Paulinho da Viola: cronista
A última vez em que Paulinho da Viola apresentou um trabalho em que músicas inéditas predominaram no repertório foi em 1996, com o disco Bebadosamba. O Acústico MTV, de 2007, até trouxe quatro músicas que não tinham sido gravadas pelo músico. Em 2020, saiu um registro ao vivo feito em 2006, intitulado Sempre Se Pode Sonhar, em que a faixa-título era a única novidade na sua voz.
Paulinho revelou em entrevista ao Estadão, em dezembro de 2021, que já tinha sambas prontos e algumas melodias, além de algumas letras para um trabalho futuro. Em entrevista ao Globo, em janeiro, ele admitiu que já estava tudo combinado para gravar um novo trabalho, mas pediu um tempo para entender melhor como funcionam as formas de gravação e distribuição agora. Para Paulinho, é estranho gravar duas ou três músicas e depois lançar na internet.

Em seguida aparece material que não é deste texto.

(* ===== verification/Scenario.v ===== *)
(** * A concrete environment

    Used to run the operations on examples: requests are answered by a function,
    and no other thread runs. [usb_answers] is a storage_daemon with one USB stick
    [disk-8-0] that has one [vfat] partition. *)
From S2P Require Import Prelude CppString Types State Utils Uevent Json BlockInfo Voldata VoldataFacts.
From S2P Require Import VoldataStore World Adapters DmQuery DmMount Bootstrap Safety Seq.

Definition Answers : Type := Req -> Ans.
#[export] Instance quiet : Env Answers := {|
  env_answer e r := (e r, e);
  env_others e := (fun sh => sh, e);
  env_ERR_INVALID_DATA := 5;
|}.
#[export] Instance quiet_rely : Rely Answers.
Proof. by intros e sh H. Qed.

#[export] Instance quiet_sequential : Sequential Answers.
Proof. by intros e sh. Qed.

#[export] Instance ex_fs : FsEnv unit := fs_always.
#[export] Instance ex_json : JsonText := coded_json.
Definition ExWorld : Type := World Answers (VState unit).
Definition ex_store : VState unit := mkVState ∅ false "" ∅ [∅] tt.

(** Answers that only differ from [Ans_ok] in a few members. *)
Definition a_true : Ans := mkAns 0 0 0 0 true "" "" "" [].
Definition a_str (s : string) : Ans := mkAns 0 0 0 0 true s "" "" [].
Definition a_meta (uuid type label : string) : Ans := mkAns 0 0 0 0 true uuid type label [].
Definition a_err (e : Z) : Ans := mkAns e 0 0 0 false "" "" "" [].
Definition a_int (n : Z) : Ans := mkAns 0 n 0 0 true "" "" "" [].

Definition usb_answers : Answers := fun r =>
  match r with
  | SdReadPartitionTable _ => a_str (unlines ["DISK gpt"; "PART 1"])
  | SdReadMetadata _ => a_meta "1234-ABCD" "vfat" "KINGSTON"
  | RGetSystemAbilityManager | RGetSystemAbility | RIfaceCast | RNewDeathRecipient => a_true
  | GetNativeTokenInfo => a_str "storage_daemon"
  | VerifyAccessToken _ => a_true
  | RealPath p => a_str p
  | FuseIsByType _ | GetParameter _ | GetBoolParameter _ | FindParameter _ => Ans_ok
  | _ => Ans_ok
  end.
Definition usb_uevent : string :=
  unlines ["ACTION=add"; "SUBSYSTEM=block"; "DEVTYPE=disk"; "MAJOR=8"; "MINOR=0";
           "DEVPATH=/devices/platform/usbhost/1-1/block/sda"; "DEVNAME=sda"].

(** After the stick was plugged in, and after its volume was unmounted. *)
Definition ex_mounted : ExWorld := (OnBlockDiskUevent usb_uevent (World_initial ex_store usb_answers)).2.
Definition ex_unmounted : ExWorld := (Unmount "vol-8-1" ex_mounted).2.
(** The same stick as an internal data disk. *)
Definition ex_internal : ExWorld :=
  mkWorld (upd_disks (alter (Disk_SetDiskType DATA_DISK_SSD) "disk-8-0") (w_sh ex_mounted)) (w_store ex_mounted) usb_answers [].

Quando conversou com GZH, em fevereiro, o cantor disse que em algumas ocasiões esteve prestes a entrar em um estúdio de um amigo para trabalhar composições novas, mas o processo de gravação atual (cada músico registrando separadamente sua parte) sempre o afastou. Contudo, ele espera, de alguma forma, poder reunir os músicos e gravar um novo trabalho com todos juntos, quem sabe este ano.
Apesar de presente no Instagram — o músico não faz as postagens, embora passem por sua aprovação ou sejam suas sugestões — e tendo realizado em 2020 uma live disponível no Globoplay, Paulinho ainda é aquele sujeito do contato presencial, seja para gravar ou para consumir música (vinil ou CD).
Falando em presencial, Paulinho retomou sua agenda de shows em dezembro de 2021. Ele se apresentou em Porto Alegre em 10 de fevereiro, no Auditório Araújo Vianna.
Autora dos livros Paulinho da Viola e O Elogio do Amor e Ensaiando a Canção: Paulinho da Viola e Outros Escritos, a cantora e filósofa Eliete Negreiros pontua que a obra do músico é atemporal, tratando de temas caros à humanidade desde a Antiguidade, como a impermanência de tudo (Tudo Se Transformou) e o amor (Foi Um Rio Que Passou em Minha Vida).
— Além de lírico, é um cronista de seu tempo, como em Coisas do Mundo, Minha Nega, Comprimido e Sinal Fechado. Seu olhar confere dimensão universal a estes temas: a amplidão e profundidade de seu olhar conferem, às suas composições, um tom de eternidade — reflete a pesquisadora de canção brasileira. — Vejo Paulinho da Viola como um criador original que mantém acesa a chama da tradição do choro e do samba.